8. Schizophrenia is intractable.

Although schizophrenia does not heal completely, It is an eminently treatable and manageable chronic disease, such as diabetes or other diseases. The key is to get the right treatment for your needs.

9. Patients with schizophrenia need to be hospitalized.

Most people with schizophrenia live in community with outpatient treatment. Again, the key is the proper treatment and adherence to that treatment, especially taking the medication as prescribed.

10. People with schizophrenia cannot lead a productive life.

This myth is also false, many people can lead a happy and productive life. In a study over 10 years with 130 individuals with schizophrenia and substance abuse (which appears in almost 50 percent of patients), many had managed to control both disorders, reducing their hospitalization episodes and finding themselves homeless, being able to live on their own and achieving a better quality of life. Specifically, 62.7% controlled the symptoms of schizophrenia; 62.5% remitted in substance abuse; 56.8% had independent lives; 41.4% were competent employees; 48.9% had regular social contacts; and 58.3% expressed their general satisfaction with life.

11. Medications make them look like zombies.

When we think of antipsychotic medication for schizophrenia, we automatically think of adjectives such as lethargic, apathetic, selfless and vacant. Many believe that this medication produces such symptoms. Nevertheless, The most common is that these symptoms already exist due to schizophrenia in itself, or in any case, due to overmedication.

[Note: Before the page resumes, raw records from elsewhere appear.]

Definition createDefaultConfig : json :=
  let homeDir := getHomeDirectory platform in
  let osType := getOS platform in
  let downloadsPath := path_joins osType [homeDir; "Downloads"] in
  JObject
    [ ("largeFileThreshold", JNumber (1024 * 1024 * 1024));
      ("customTempPaths", JArray []);
      ("customCachePaths", JArray []);
      ("downloadsPath", JString downloadsPath);
      ("exclusions", JArray []);
      ("browsers", JObject
         [ ("chrome", JBool true);
           ("firefox", JBool true);
           ("edge", JBool true);
           ("safari", JBool match osType with macos => true | _ => false end) ]);
      ("organizeDownloads", JObject
         [ ("enabled", JBool true);
           ("categories", JObject
              [ ("Images", JStrings [".jpg"; ".jpeg"; ".png"; ".gif"; ".bmp"; ".svg"; ".webp"; ".ico"]);
                ("Videos", JStrings [".mp4"; ".avi"; ".mkv"; ".mov"; ".wmv"; ".flv"; ".webm"; ".m4v"]);
                ("Audio", JStrings [".mp3"; ".wav"; ".flac"; ".aac"; ".ogg"; ".wma"; ".m4a"]);
                ("Documents", JStrings [".pdf"; ".doc"; ".docx"; ".txt"; ".rtf"; ".odt"; ".pages"]);
                ("Spreadsheets", JStrings [".xls"; ".xlsx"; ".csv"; ".ods"; ".numbers"]);
                ("Presentations", JStrings [".ppt"; ".pptx"; ".odp"; ".key"]);
                ("Archives", JStrings [".zip"; ".rar"; ".7z"; ".tar"; ".gz"; ".bz2"; ".xz"]);
                ("Installers", JStrings [".exe"; ".msi"; ".dmg"; ".pkg"; ".deb"; ".rpm"; ".appimage"]);
                ("Code", JStrings [".js"; ".ts"; ".html"; ".css"; ".py"; ".java"; ".cpp"; ".c"; ".php"; ".rb"]) ]) ]);
      ("confirmDeletions", JBool true);
      ("backupBeforeDelete", JBool false);
      ("maxFileAge", JNumber 0) ].

(** [loadConfig]. [configFile] is what the disk holds at [configPath]:
    [None] when [pathExists] answers false, otherwise what [readJson]
    returns or throws. *)
Definition loadConfig (configFile : option (Result json)) : json :=
  let defaultConfig := createDefaultConfig in
  match configFile with
  | Some (Ok configData) => spread defaultConfig configData
  | Some (Throw _) => defaultConfig (* console.warn, then fall through *)
  | None => defaultConfig
  end.

End Methods.
End ConfigManager.
Import ConfigManager.

(** ** The loaded configuration as a [CleanupConfig]

    [loadConfig] returns the merged document as it is, and the cleaners
    read it at the types the interface [CleanupConfig] declares.
    [typed_config] gives the record they work with when every field is
    there with a value of its declared type, and nothing otherwise: what
    the cleaners do with a document of another shape is not modelled.
    The numbers are the integers of [json]; the value of [browsers], of
    [organizeDownloads] and of [categories] is an object that names no
    key twice; a category whose name is a sequence of digits, which
    [Object.entries] would list before the others, is not accepted. *)

Definition as_number (value : json) : option Z :=
  match value with JNumber n => Some n | _ => None end.

Definition as_bool (value : json) : option bool :=
  match value with JBool b => Some b | _ => None end.

Definition as_string (value : json) : option string :=
  match value with JString text => Some text | _ => None end.

Fixpoint all_some {A : Type} (items : list (option A)) : option (list A) :=
  match items with
  | [] => Some []
  | Some item :: rest =>
      match all_some rest with
      | Some others => Some (item :: others)
      | None => None
      end
  | None :: _ => None
  end.

Definition as_strings (value : json) : option (list string) :=
  match value with
  | JArray items => all_some (map as_string items)
  | _ => None
  end.

(** The properties of an object that names no key twice. *)
Definition as_record (value : json) : option (list (string * json)) :=
  match value with
  | JObject properties =>
      if bool_decide (NoDup (map fst properties)) then Some properties else None
  | _ => None
  end.

Definition field {A : Type} (key : string) (properties : list (string * json))
    (read : json -> option A) : option A :=
  match obj_get key properties with
  | Some value => read value
  | None => None
  end.

Definition digits_only (key : string) : bool :=
  forallb (fun c => (48 <=? nat_of_ascii c)%nat && (nat_of_ascii c <=? 57)%nat)
    (list_ascii_of_string key).

Definition as_browsers (value : json) : option Browsers :=
  properties ← as_record value;
  chrome ← field "chrome" properties as_bool;
  firefox ← field "firefox" properties as_bool;
  edge ← field "edge" properties as_bool;
  safari ← field "safari" properties as_bool;
  Some (mkBrowsers chrome firefox edge safari).

Definition as_categories (value : json) : option (list (string * list string)) :=
  properties ← as_record value;
  all_some
    (map (fun entry : string * json =>
            if digits_only (fst entry) then None
            else extensions ← as_strings (snd entry); Some (fst entry, extensions))
       properties).

Definition as_organizeDownloads (value : json) : option OrganizeDownloads :=
  properties ← as_record value;
  enabled ← field "enabled" properties as_bool;
  categories ← field "categories" properties as_categories;
  Some (mkOrganizeDownloads enabled categories).

Definition typed_config (document : json) : option CleanupConfig :=
  match document with
  | JObject properties =>
      largeFileThreshold ← field "largeFileThreshold" properties as_number;
      customTempPaths ← field "customTempPaths" properties as_strings;
      customCachePaths ← field "customCachePaths" properties as_strings;
      downloadsPath ← field "downloadsPath" properties as_string;
      exclusions ← field "exclusions" properties as_strings;
      browsers ← field "browsers" properties as_browsers;
      organizeDownloads ← field "organizeDownloads" properties as_organizeDownloads;
      confirmDeletions ← field "confirmDeletions" properties as_bool;
      backupBeforeDelete ← field "backupBeforeDelete" properties as_bool;
      maxFileAge ← field "maxFileAge" properties as_number;
      Some (mkConfig largeFileThreshold customTempPaths customCachePaths downloadsPath
              exclusions browsers organizeDownloads confirmDeletions backupBeforeDelete
              maxFileAge)
  | _ => None
  end.

(** ** MemFS: an in-memory file system

    Absolute POSIX paths mapped to nodes. It implements [NodeFS] so that
    the engine can be run on concrete trees. Its [mem_glob] follows the
    matching rules of fast-glob for the pattern forms the engine uses:
    [*] inside a segment, [**] as a whole segment, a trailing [/] for
    directories; a segment that starts with a dot is matched only by a
    pattern segment that spells the dot out; [ignore] entries are
    patterns too, compared with the whole path of an entry (its hidden
    segments included), and an ignored directory hides what is below
    it. Matches are listed from the top of the tree down. The other
    glob metacharacters ([?], brackets, braces, parentheses, [!]) are
    not interpreted: [MemFS] is to be used with patterns and roots that
    contain none of them. *)

Record Node : Type := mkNode {
  n_isDirectory : bool;
  n_size : Z;
  n_mtime : Z;
  n_writable : bool
}.

Record MemFS : Type := mkMemFS {
  nodes : gmap string Node
}.

Definition file (size mtime : Z) : Node := mkNode false size mtime true.
Definition readonly_file (size mtime : Z) : Node := mkNode false size mtime false.
Definition directory : Node := mkNode true 0 0 true.

Definition ENOENT (syscall p : string) : exn :=
  Error ("ENOENT: no such file or directory, " +:+ syscall +:+ " '" +:+ p +:+ "'").

Definition mem_stat (p : string) (m : MemFS) : Result Stats :=
  match nodes m !! p with
  | Some n => Ok (mkStats (n_size n) (n_mtime n) (n_isDirectory n))
  | None => Throw (ENOENT "stat" p)
  end.

Definition mem_access (p : string) (mode : AccessMode) (m : MemFS) : Result unit :=
  match nodes m !! p, mode with
  | None, _ => Throw (ENOENT "access" p)
  | Some n, W_OK =>
      if n_writable n then Ok tt
      else Throw (Error ("EACCES: permission denied, access '" +:+ p +:+ "'"))
  | Some _, F_OK => Ok tt
  end.

(** [dir/], the prefix of everything below [dir]. *)
Definition below (dir : string) : string :=
  if ends_with_sep linux dir then dir else dir +:+ "/".

Definition is_below (dir p : string) : bool :=
  startsWith p (below dir) && negb (String.eqb p (below dir)).

(** The name of [p] inside [dir] when [p] is an entry of [dir]. *)
Definition child_name (dir p : string) : option string :=
  if is_below dir p then
    let name := string_drop (String.length (below dir)) p in
    if includes name "/" then None else Some name
  else None.

Definition mem_readdir (p : string) (m : MemFS) : Result (list Dirent) :=
  match nodes m !! p with
  | None => Throw (ENOENT "scandir" p)
  | Some n =>
      if n_isDirectory n then
        Ok (omap (fun kv =>
                    match child_name p (fst kv) with
                    | Some name =>
                        Some (mkDirent name (negb (n_isDirectory (snd kv))) (n_isDirectory (snd kv)))
                    | None => None
                    end)
              (map_to_list (nodes m)))
      else Throw (Error ("ENOTDIR: not a directory, scandir '" +:+ p +:+ "'"))
  end.

(** [fs.remove]: the entry and everything below it; a missing path is not
    an error. *)
Definition mem_remove (p : string) (m : MemFS) : Result unit * MemFS :=
  (Ok tt,
   mkMemFS
     (filter (fun kv => negb (String.eqb (fst kv) p || is_below p (fst kv)) = true) (nodes m))).

Definition mem_ensureDir (p : string) (m : MemFS) : Result unit * MemFS :=
  match nodes m !! p with
  | Some n =>
      if n_isDirectory n then (Ok tt, m)
      else (Throw (Error ("EEXIST: file already exists, mkdir '" +:+ p +:+ "'")), m)
  | None => (Ok tt, mkMemFS (<[p := directory]> (nodes m)))
  end.

Definition rekey (src dest p : string) : string :=
  if String.eqb p src then dest
  else if is_below src p then dest +:+ string_drop (String.length src) p
  else p.

(** [fs.move] without [overwrite]. *)
Definition mem_move (src dest : string) (m : MemFS) : Result unit * MemFS :=
  match nodes m !! src, nodes m !! dest with
  | None, _ => (Throw (ENOENT "rename" src), m)
  | Some _, Some _ => (Throw (Error "dest already exists."), m)
  | Some _, None =>
      (Ok tt,
       mkMemFS
         (list_to_map (map (fun kv => (rekey src dest (fst kv), snd kv)) (map_to_list (nodes m)))))
  end.

Fixpoint split_path_from (p current : string) : list string :=
  match p with
  | EmptyString => [current]
  | String c rest =>
      if Ascii.eqb c "/" then current :: split_path_from rest ""
      else split_path_from rest (current +:+ String c "")
  end.

Definition split_path (p : string) : list string := split_path_from p "".

(** [*] inside one segment. *)
Fixpoint wildcard (pattern s : string) {struct pattern} : bool :=
  match pattern with
  | EmptyString => String.eqb s ""
  | String c pattern' =>
      if Ascii.eqb c "*" then
        (fix star (s : string) : bool :=
           wildcard pattern' s ||
           match s with
           | EmptyString => false
           | String _ s' => star s'
           end) s
      else
        match s with
        | String c' s' => Ascii.eqb c c' && wildcard pattern' s'
        | EmptyString => false
        end
  end.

12. Antipsychotic medications are worse than the disease itself.

Antipsychotic medication is the mainstay of schizophrenia treatment

13. People with schizophrenia never return to normal functioning.

Unlike dementia, which worsens over time and never improves, schizophrenia seems to be a problem that can be reversible with the right treatment, according to many doctors. There is no line that once crossed means that there is no hope for a person with schizophrenia. Stability is possible.